Europe
Health education and prevention
Occupational health

MOLDOVA : TRADE UNION TRAINING AND HEALTH EDUCATION

Education and Solidarity Network
July 31, 2014

In Moldova, teachers’ living and working conditions are extremely tough. In early 2013, ESTU (the Education and Science Trade Union in Moldova) asked the Education and Solidarity Network and UNSA Education to help improve its young campaigners’ trade union skills and provide them with the tools to argue for and secure decent living conditions. At a trade union training session, Moldovan teachers and educational advisers took ownership of the topic of health education in schools.

In Moldova, teachers’ living and working conditions are extremely tough. In early 2013, ESTU (the Education and Science Trade Union in Moldova) asked the Education and Solidarity Network and UNSA Education to help improve its young campaigners’ trade union skills and provide them with the tools to argue for and secure decent living conditions. At a trade union training session, Moldovan teachers and educational advisers took ownership of the topic of health education in schools.

Three two-day trade union training sessions were organised between 17 and 22 March 2014 by UNSA Education and the Education and Solidarity Network with the support of Education International. In total, 45 Moldovan teachers and educational advisers took part in the workshops. The trade union training sessions looked at verbal communication techniques and coordinating a meeting with a view to eventually conducting negotiations. The aim of these techniques was to devise a message, inform, gather opinions and, of course, persuade. This fast-track training was crammed into two days, alternating theory with filmed practical simulation sessions.

One of the workshops involved persuading teaching colleagues of the benefits of health education in schools. Two of the participants had fifteen minutes to prepare for their meeting; they had to choose what they considered to be the most compelling arguments from a list in order to win over their colleagues. To simulate a genuine dissemination meeting, the other trainees prepared arguments corresponding to various scenarios encountered in real life.  The session included fierce opponents, jaded sceptics, worriers, troublemakers and finally people who were receptive and in favour of the idea.

Participants played the game very well. The exercise, which accounted for a quarter of the training, was filmed and analysed.  On completing training, participants were given a certificate to say that they had participated fully and actively in this seminar. The event was given a very positive response with the ESTU president expressing his desire to repeat the experience in the same format with 45 other members of the trade union. The exercise offers the clear benefit of improving participants’ trade union expertise and raising their awareness of health education in schools. Although this topic is rarely the focus of trade union concerns, it is the subject of several Education International resolutions.
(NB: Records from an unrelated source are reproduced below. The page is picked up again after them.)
(** * p4-whodunit: a shallow embedding of [p4-whodunit.py]

    The script runs [p4 -s annotate] on a depot file, parses the
    annotation stream, resolves every change list number to its owner
    with [p4 describe] (memoised per file) and prints an aligned report.

    The embedding follows the script function by function.  Python
    byte strings are [string]s, Python integers are [Z], the
    dictionary [cl_owner] is a [gmap Z string], and the effects of the
    script (standard output, the external commands it runs, exceptions
    and [sys.exit]) are threaded through a small state-and-exception
    monad.  What the script gets from outside is a parameter of the
    embedding: the global [VERBOSE], the shell that runs the commands,
    and the integer part of the floating-point [math.log10(n) + 1]. *)

From Stdlib Require Import ZArith Lia Ascii String.
From stdpp Require Import base list gmap strings.

Open Scope Z_scope.

(** ** Python strings *)

Module Py.

(** The characters the script names explicitly. *)
Definition NL : ascii := "010"%char.
Definition TAB : ascii := "009"%char.
Definition DQUOTE : ascii := "034"%char.

(** [str.isspace] on a byte string, which is also the class [\s] of
    [re] for byte patterns: space, [\t], [\n], [\v], [\f], [\r]. *)
Definition isspace (c : ascii) : bool :=
  let n := nat_of_ascii c in
  (n =? 32)%nat || ((9 <=? n)%nat && (n <=? 13)%nat).

(** The class [\d] of [re]. *)
Definition isdigit (c : ascii) : bool :=
  let n := nat_of_ascii c in
  (48 <=? n)%nat && (n <=? 57)%nat.

(** [len(s)] *)
Definition len (s : string) : Z := Z.of_nat (String.length s).

(** [s.split(sep)] for a one-character separator: the result always
    has at least one element. *)
Fixpoint split (sep : ascii) (s : string) : list string :=
  match s with
  | EmptyString => [EmptyString]
  | String c s' =>
      if Ascii.eqb c sep then EmptyString :: split sep s'
      else match split sep s' with
           | [] => [String c EmptyString]
           | l :: ls => String c l :: ls
           end
  end.

(** [s.startswith(p)] *)
Fixpoint startswith (p s : string) : bool :=
  match p, s with
  | EmptyString, _ => true
  | String a p', String b s' => Ascii.eqb a b && startswith p' s'
  | String _ _, EmptyString => false
  end.

(** [s.find(sub)]: the index of the first occurrence, or -1. *)
Fixpoint find_from (sub s : string) (i : Z) : Z :=
  if startswith sub s then i
  else match s with
       | EmptyString => -1
       | String _ s' => find_from sub s' (i + 1)
       end.

Definition find (s sub : string) : Z := find_from sub s 0.

(** [s.lstrip()], [s.rstrip()] and [s.strip()] *)
Fixpoint lstrip (s : string) : string :=
  match s with
  | EmptyString => EmptyString
  | String c s' => if isspace c then lstrip s' else s
  end.

Fixpoint rstrip (s : string) : string :=
  match s with
  | EmptyString => EmptyString
  | String c s' =>
      match rstrip s' with
      | EmptyString => if isspace c then EmptyString else String c EmptyString
      | r => String c r
      end
  end.

Definition strip (s : string) : string := rstrip (lstrip s).

(** [l[i]] with Python's negative indices; [None] is [IndexError]. *)
Definition getitem {A} (l : list A) (i : Z) : option A :=
  let n := Z.of_nat (length l) in
  if i <? 0 then (if 0 <=? n + i then l !! Z.to_nat (n + i) else None)
  else l !! Z.to_nat i.

(** [l[a:b]] with Python's clamping of the two bounds. *)
Definition clamp (n i : Z) : Z :=
  if i <? 0 then Z.max 0 (n + i) else Z.min i n.

Definition slice {A} (l : list A) (a b : Z) : list A :=
  let n := Z.of_nat (length l) in
  let a' := clamp n a in
  let b' := clamp n b in
  take (Z.to_nat (b' - a')) (drop (Z.to_nat a') l).

(** [int(s)] on a string of decimal digits. *)
Definition digit_val (c : ascii) : Z := Z.of_nat (nat_of_ascii c) - 48.

Fixpoint int_acc (s : string) (acc : Z) : Z :=
  match s with
  | EmptyString => acc
  | String c s' => int_acc s' (acc * 10 + digit_val c)
  end.

Definition int (s : string) : Z := int_acc s 0.

(** ['%d' % n] and [str(n)].  The digits are produced least
    significant first; the fuel is one more than the binary size of
    [n], which bounds the number of divisions by ten. *)
Definition digit_char (d : Z) : ascii := ascii_of_nat (48 + Z.to_nat d).

Fixpoint digits_acc (fuel : nat) (n : Z) (acc : string) : string :=
  match fuel with
  | O => acc
  | S fuel' =>
      let acc' := String (digit_char (n mod 10)) acc in
      if n <? 10 then acc' else digits_acc fuel' (n / 10) acc'
  end.

Definition digit_fuel (n : Z) : nat := S (Z.to_nat (Z.log2 n)).

Definition str (n : Z) : string :=
  if n <? 0 then String "-" (digits_acc (digit_fuel (- n)) (- n) EmptyString)
  else digits_acc (digit_fuel n) n EmptyString.

(** The integer part of [math.log10(n)] for [n >= 1], computed by the
    same divisions by ten as [str]. *)
Fixpoint ilog10_acc (fuel : nat) (n : Z) : Z :=
  match fuel with
  | O => 0
  | S fuel' => if n <? 10 then 0 else 1 + ilog10_acc fuel' (n / 10)
  end.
This initial teacher awareness-raising exercise may be followed by more advanced training on the theme of social protection.

The UNSA Education trainer, Fabrice Séchet, and the coordinator Hélène Hemet (national secretary), who designed the exercise relating to health education, believe that it is very relevant to focus on this area of work. The fact that it is not a regular trade union topic forced participants to step outside their usual framework and habits. Based on the opinions of the trainer and national secretary, UNSA Education is in favour not only of keeping this module within the UNSA Education training programme but also of replicating it in other countries – especially since the module was designed to enable simultaneous interpreting and since UNSA put forward the resolution at the sixth Education International Congress.